Dr. de Jager’s tips on language development:
- Your toddler only knows what she has been exposed to, and the clever nerve cells called mirror neurons help her to mimic, so take note and be selective about your two-year old’s role models when it comes to language.
- No mixing – If you and your partner speak different languages, each parent should speak only a chosen language.
- If your child only hears English at day care and only hears the mother tongue(s) at home, there is no problem. Her brain will create a home language file and a day care language file.

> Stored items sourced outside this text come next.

(* ===== verification/Prelude.v ===== *)
(** * A verification library for the recursive DNS resolver

    The program (src/, Go) answers DNS questions by walking from the root
    servers to the servers of the name's zone, validates the answers with
    DNSSEC, and keeps them in a cache behind a UDP server.

    ** Parts of the program and the files that model them

    - GoErrors: errors.go and dnssec/errors.go.  Error values are sentinels,
      wrapped errors with their formatted text, and MissingDSRecordError.
    - Dns: messages and records of the library github.com/miekg/dns, with the
      fields the program reads.  The library's functions are the operations of
      the class [DnsLib]; what the program relies on is the class [DnsLaws].
      DnsRef is an executable instance of both, on which examples and
      witnesses run; it models no code of the repository.
    - DnssecConst, DnssecFunctions: dnssec/const.go and dnssec/functions.go.
    - Doe: package dnssec/doe, denial of existence with NSEC (Module Nsec) and
      NSEC3 (Module Nsec3), and the canonical order of names.  Denial says what
      a record proves, apart from the code, and that the checks find it.
    - Signatures: dnssec/signatures.go, dnssec/config.go and the struct
      [signature] of dnssec/types.go.
    - AuthenticateRRset: dnssec/authenticate_rrset.go.
    - Verify: dnssec/verify.go with the five checks of dnssec/verify_*.go, and
      the structs Zone, result and verifier of dnssec/types.go.
    - Authenticator: dnssec/authenticator.go and dnssec/result.go, the chain of
      zones from the trust anchors to the answer.
    - Auth: auth.go, the goroutines and the queue in front of the chain, as a
      step relation: one constructor per thing a goroutine may do next.
    - Domain: domain.go, the walk along a name.
    - Cache: DNSCache of server.go.
    - Functions: functions.go.  Zones: zones.go, the store of known zones.
    - Response: response.go, and the settings of config.go as a class.
      ConfigOptimized: config_optimized.go.
    - Nameserver: nameserver.go, one server asked over UDP and then TCP.
    - Pool: pool.go and pool_exchange.go, the servers of a zone.
    - Zone: zone.go, a zone with its pool and its DNSKEY cache.
    - Session: the state monad the recursion is written in, with two program
      logics: [runs] (total, with the panics allowed) and [ensures].
    - ResolverState: what the functions of the recursion share: the context
      (ctx.go), the table of functions (resolver.go), the session of a
      question, and the interfaces behind which the rest of the world stands.
      [ZoneWorld] is the interface zone with the network, the pools and the
      clock, [AuthService] the validation, [Scheduler] the order of the
      goroutines; [ZoneWorldLaws] is what the world promises.
      [Interleaving] is what the other goroutines do to the shared state.
    - World: these interfaces implemented by the code's own zones and pools
      over an oracle for the wire and the clock, and the laws proved for it.
      RootHints: root.go, the hints a new resolver reads.
    - ZoneFactory, Cname, ResolverExchange: zone_factory.go, cname.go and
      resolver_exchange.go.  Resolver: resolver.go ties the table.
    - AuthChain: auth.go as the resolver's validation service.
    - Theorems about the whole recursion: ReplySound (the flags of a reply),
      ReplyId (its id), Provenance (its records), Budget (it ends, and keeps
      the state well formed, whatever well-behaved goroutines do at its
      accesses) and Interleave (the other goroutines are the code itself).
    - Server: server.go without its cache: queries, prefetch, DNSSEC hook, and
      the goroutines as a step relation.
    - FastPool, FastResolver, Ipv6, Trace: fast_pool.go, fast_resolver.go,
      ipv6.go, trace.go.
    - Commands: the servers that cmd/main.go and cmd/optimized_server_main.go
      run.
    - ResolverExample, ServerExample: executions on small networks.

    How they interact: Server keeps a session and runs [resolver_Exchange] on
    it; that walks the name (Domain) from the zones known (Zones), asks zones
    (Zone, Pool, Nameserver), makes new ones (ZoneFactory), follows aliases
    (Cname, which shares the server's Cache) and logs what the validation needs
    (AuthChain, then Authenticator down to Doe).

    The definitions keep the names of the Go functions.  A method that changes
    its receiver takes the receiver's state and returns the new one; a function
    that can panic returns an [outcome]; Go's (value, error) pairs are pairs
    with an [option error]; uint32 and uint64 counters are reduced modulo their
    width.  [time.Now] is an argument (a clock where a loop reads it many
    times) or a step of the session.  The order in which Go ranges over a map
    is the parameter [MapRange].  Package variables are the classes
    [DnssecConfig] and [ResolverConfig], so theorems hold for every setting.

    ** What the theorems show

    - End to end: [reply_flags_sound] (a reply with the AD flag is made of a
      zone's response under a Secure verdict on the log of its question, and of
      replies for its aliases backed alike: the predicate [backed]; a Bogus one
      is SERVFAIL), [AD_has_trust_chain] (with AuthChain as the service each of
      those verdicts rests on a chain of links, results of the responses in the
      log: [chained]), [cname_combines], [reply_records_genuine] (every record
      of a reply was sent by a server), [resolver_terminates] (every question
      ends within its budget, and the only panics left are named).
    - The server: [server_invariant] (over any order of its goroutines: each
      client is answered once, under its id), [worker_answers],
      [no_client_waits_for_ever] (over every fair run), [cached_reply],
      [dnssec_option_refuses],
      [prefetch_every_third], [prefetch_of_live_idle].
    - Questions that run at the same time: [interleaved_questions_end].  A
      panic of any of the goroutines ends the program, in the model too.
    - Soundness of validation: [sig_verified_iff] (one signature),
      [strict_policy_covers] and [Verify_spec] (one signature set and the two
      policies), [verify_secure_sound] (one response, with the denial its tag
      stands for: the predicate [shown]), [authenticator_sound] (the chain).
      [incremental_is_batch] and [verdict_order_independent]:
      the arrival order of responses does not matter.  [judge_spec]: when the
      verdict is Secure or Insecure.  [sig_ttl_bounds], [resultTTL_spec]: TTLs.
    - Concurrency: [wait_drains], [interleaving_irrelevant] and [wait_ends], over
      every interleaving of the goroutines of auth.go; [concurrentExchange_spec]
      over those of fast_pool.go; [ipv6_answers_settle] over those of ipv6.go.
    - Denial of existence: [nsec_nxdomain_sound], [nsec_full_chain_exact],
      [closest_encloser_spec], [canonicalCmp_total_order].
    - The cache: [shard_refines_lru] (refinement of an LRU list),
      [cache_capacity] (invariant, termination and bound over any history),
      [cache_get_sound], [cache_get_after_set], [cleanExpired_exact],
      [cache_ttl_spec], [getAllDomains_spec].
    - The walk and the zones: [walk_from_root], [windTo_spec], [gap_spec],
      [getZoneList_spec], [dnskeys_cache], [stored_zones_nested].
    - Asking servers: [exchange_total] and [nameserver_exchange_spec] (an answer
      or an error, never a panic), [getIPv4_round_robin],
      [pool_keeps_hostnames] and [pool_expiry] (how a pool is built and
      enriched), [root_pool_primed], [updateMetrics_spec],
      [ExchangeWithOptimization_spec], [selectBestServers_spec],
      [profiles_sound], [trace_spec].
    - Limits of the code, proved of it as it is: [misplaced_zone_crashes] and
      [missing_question_panics] (with [crafted_referral_crashes] and
      [missing_question_crashes], executions that meet them),
      [denial_of_another_question], [unverified_denial_accepted],
      [rrsig_over_rrsig],
      [optimized_server_crashes], [optimized_reply],
      [prefetch_changes_class], [second_reply_is_authenticated], [unsigned_dnskey_accepted],
      [unmatched_root_keys_insecure], [verifyDNSKEYs_panics],
      [AddResponse_in_range], [expanded_wildcard_panics],
      [nsec_denies_wildcard_name], [small_cache_loops],
      [negative_cache_is_write_only].

    ** Bounds and fuel

    Recursion follows the structure of the data but in four places.
    [ensureCapacity] (Cache) takes the number of iterations allowed and returns
    None when they do not end the loop: an iteration removes one entry, so the
    capacity of a shard is enough in every reachable cache of capacity 32 or
    more ([cache_capacity]), and no number is enough below ([small_cache_loops]).
    [wind_loop] (Domain) runs as many times as there are indexes left, after
    which [more] is false in the code too.  [exchange_loop] (ResolverExchange)
    has a turn more than the walk has labels, and [resolver_exchange] (Resolver)
    is the depth to which questions nest: [resolver_terminates] shows that a
    depth above the query budget is enough, so [OutOfFuel] is never a result.

    ** Orders of steps

    A session is what one goroutine sees of the shared state.  Before each of
    its accesses ([time_Now], [on_world], [store_add], through which the zone
    store, the cache and the zones are read and written) the other goroutines
    act, as the [Interleaving] in scope says; [alone] is the one where they do
    nothing.  Budget proves its theorems for every interleaving that keeps the
    shared state well formed; Interleave proves that the code's own activities
    (questions, prefetches, cache writes and clean-ups, each interleaved with
    others to any depth) are such.  Provenance, ReplyId and Server ask the like
    of the others, each for its invariant.

    In the server the workers take queries in the order of the queue and
    answer them in any order ([server_step]); the prefetch counters and the
    validator, which a goroutine changes in one call, are single steps.  An
    exchange of a zone with its pool is one step of the world.  The goroutines
    that one question starts are not interleaved: those of [cname] run one
    after the other, in the order of the [Scheduler]; the enriching goroutine
    runs to its first good answer and what is left of it is in [goroutines],
    run by [run_goroutine].  Reads of the DNSKEY cache ahead of time ([go
    z.dnskeys]) are logged there too.  The authentication chain gets its
    responses in the order of the events; Auth shows that the order does not
    matter.

    ** What is not modelled

    Sockets, timers, logging, flags and signals ([Start], [printStats], the
    loggers): pure I/O.  The demonstrations cmd/simple_demo.go and
    cmd/concurrent_demo.go, which print timings.  The cryptography and the
    wire format are the DNS library's.
    Cache operations are atomic steps: in the code [get] changes the shard
    under a read lock, so concurrent readers may race there, which the model
    does not show.  Deep copies of messages ([Msg.Copy]) are the values
    themselves.  The goroutine that updates a caller's own Cache after a zone's
    exchange is returned as a value and not run.

    What would come next: the goroutines of one question ([cname], the
    enrichment) as steps of their own; a shard of the cache under its read lock,
    with two readers; the lookups of the authenticator at the time the code
    makes them (here [chain_service] makes them when the verdict is asked for).
    *)

(** This file: the panic monad, Go's indexing and integers, instants, map
    iteration, and the lemmas and tactics the other files share. *)

From Stdlib Require Export Ascii.
From stdpp Require Export base tactics list strings gmap pretty numbers option sorting.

Kym van Straaten, president for the South African Montessori Association has the following tips for setting your toddler up for success:
Using cutlery and pouring
- It’s always a good idea to offer your child materials that are proportionate to her little body.
- A side plate serves well as a dinner plate.
- A 60ml glass for drinking water and an espresso cup for water liquids.
- Using cutlery should be modelled. Sit together for meals so your child can see what to do.
- Expect mistakes, breaks, and accidents, but persevere.
- Provide opportunities for your little one to explore the mechanics of pouring.
Brushing her teeth
- Children need support in brushing their teeth. A poem or song can be sung while you have a turn to brush and then your child can have a turn.
- Ask a dentist for advice if you’re unsure.
- Demonstrate brushing your own teeth.
- Provide clothing that is easy to get on and off. Elasticated waist bands, easy slip on and off T-shirts, etc
- Let your child pick her own clothes.
- A two-year-old needs less entertainment and more freedom to explore.
- A few firm boundaries keep things stable, while a lot of freedom to move, touch, smell, taste and make noise develops a young child’s body, emotions and thinking.